Modifying atable

Alan Haynes

2019-11-26

Most things in atable are customizable. This vignette gives examples for some of them. See the extending atable vignette for adding methods for new classes. We will the mtcars datasets to demonstrate the concepts.

data(mtcars)
# factors
mtcars$am <- factor(mtcars$am, c(0, 1), c("Automatic", "Manual"))
mtcars$vs <- factor(mtcars$vs, c(0, 1), c("V-shaped", "straight"))
# ordered
mtcars$cyl <- ordered(mtcars$cyl)
# set format_to
atable_options(format_to = "md")

The atable default settings produce the following:

knitr::kable(atable(vs + cyl + hp + disp ~ am, mtcars))
#> Warning in wilcox.test.default(x = c(2, 3, 2, 3, 1, 1, 2, 2, 3, 3, 3, 3, : cannot compute exact p-
#> value with ties
#> Warning in stats::ks.test(x, y, alternative = c("two.sided"), ...): cannot compute exact p-value
#> with ties

#> Warning in stats::ks.test(x, y, alternative = c("two.sided"), ...): cannot compute exact p-value
#> with ties
Group Automatic Manual p stat Effect Size (CI)
Observations
          19 13
vs     
     V-shaped 63% (12) 46% (6) 0.56 0.35 2 (0.38; 11)
     straight 37% (7) 54% (7)
     missing 0% (0) 0% (0)
cyl
     4 16% (3) 62% (8) 0.0039 194 0.57 (0.18; 0.81)
     6 21% (4) 23% (3)
     8 63% (12) 15% (2)
     missing 0% (0) 0% (0)
hp
     Mean (SD) 160 (54) 127 (84) 0.038 0.51 0.49 (-0.25; 1.2)
     valid (missing) 19 (0) 13 (0)
disp
     Mean (SD) 290 (110) 144 (87) 0.0013 0.69 1.4 (0.62; 2.3)
     valid (missing) 19 (0) 13 (0)

There are in general three approaches to modifying atable’s default settings:

  1. pass a function to the atable function as an option. This affects only a single call to atable.
  2. pass a function to atable_options. This affects all calls to atable during the session. These settings can be overriden by 1
  3. replace a method in atables namespace. This can be done with any package, but requires more code and is not easily reverted.

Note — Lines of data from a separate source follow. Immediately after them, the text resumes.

(** * Gemini MCP server (stdio transport): dispatcher and session store

    A shallow embedding of the class [GeminiMCPServer] (the stdio server,
    in src/src/types/index.ts after the shared protocol types) together
    with the properties of its request routing, error mapping and chat
    session handling.

    Conventions of the embedding.
    - A parsed JSON-RPC message, its [params] and every tool argument is a
      [JSValue]: the values [JSON.parse] can produce, plus [undefined] for
      an absent property.
    - Numbers are integers ([Z]), printed in decimal.  The only fractional
      literal of the program, the default temperature 0.7, is kept symbolic
      in [GenerationConfig].
    - Strings are byte strings; [toLowerCase]/[toUpperCase] are modelled on
      the ASCII letters.
    - Table look-ups ([styleInstructions], [levelInstructions], [mimeTypes])
      consult the literal's own keys only (keys inherited from
      [Object.prototype] are not modelled).
    - The Gemini SDK, the file system and [JSON.parse]/[JSON.stringify] are
      external: they are the oracles of an environment [Env].  Every call
      to the SDK or to the file system is recorded in an effect log, and
      the oracle receives the log of the calls made before, so that two
      calls with the same arguments may answer differently.
    - [await] is sequential: one request is handled to completion before the
      next one starts. *)

From Stdlib Require Import ZArith String Ascii List.
From stdpp Require Import base option list strings pretty countable gmap.

Local Open Scope string_scope.
Local Open Scope Z_scope.

(** ** JSON values and the JavaScript coercions used by the server *)

Module JS.

#[warnings="-register-all"]
Inductive JSValue : Type :=
| JUndefined
| JNull
| JBool (b : bool)
| JNum (z : Z)
| JString (s : string)
| JArray (elems : list JSValue)
| JObject (fields : list (string * JSValue)).

(** [ToBoolean]: what [if (v)], [!v], [v ? a : b] and [v || d] test. *)
Definition truthy (v : JSValue) : bool :=
  match v with
  | JUndefined | JNull => false
  | JBool b => b
  | JNum z => negb (z =? 0)
  | JString s => negb (String.eqb s "")
  | JArray _ | JObject _ => true
  end.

Changing the statistical functions

In order to use any of these methods, we need suitable functions. Perhaps it is desirable to have t-tests and Kolmogorov-Smirnoff tests simultaneously. When defining test functions, the function has to have arguments value, group and ... and return a named list.

new_two_sample_htest_numeric <- function(value, group, ...){
  d <- data.frame(value = value, group = group)
  group_levels <- levels(group)
  x <- subset(d, group %in% group_levels[1], select = "value", drop = TRUE)
  y <- subset(d, group %in% group_levels[2], select = "value", drop = TRUE)
  ks_test_out <- stats::ks.test(x, y)
  t_test_out <- stats::t.test(x, y)
  out <- list(p_ks = ks_test_out$p.value,
              p_t = t_test_out$p.value)
  return(out)
}

Rather than mean and SD, maybe we want median and MAD, as well as the mean and SD. Statistics functions require arguments x and ... and should return a named list. The class of the output should also be defined so that the appropriate formatting function can be selected.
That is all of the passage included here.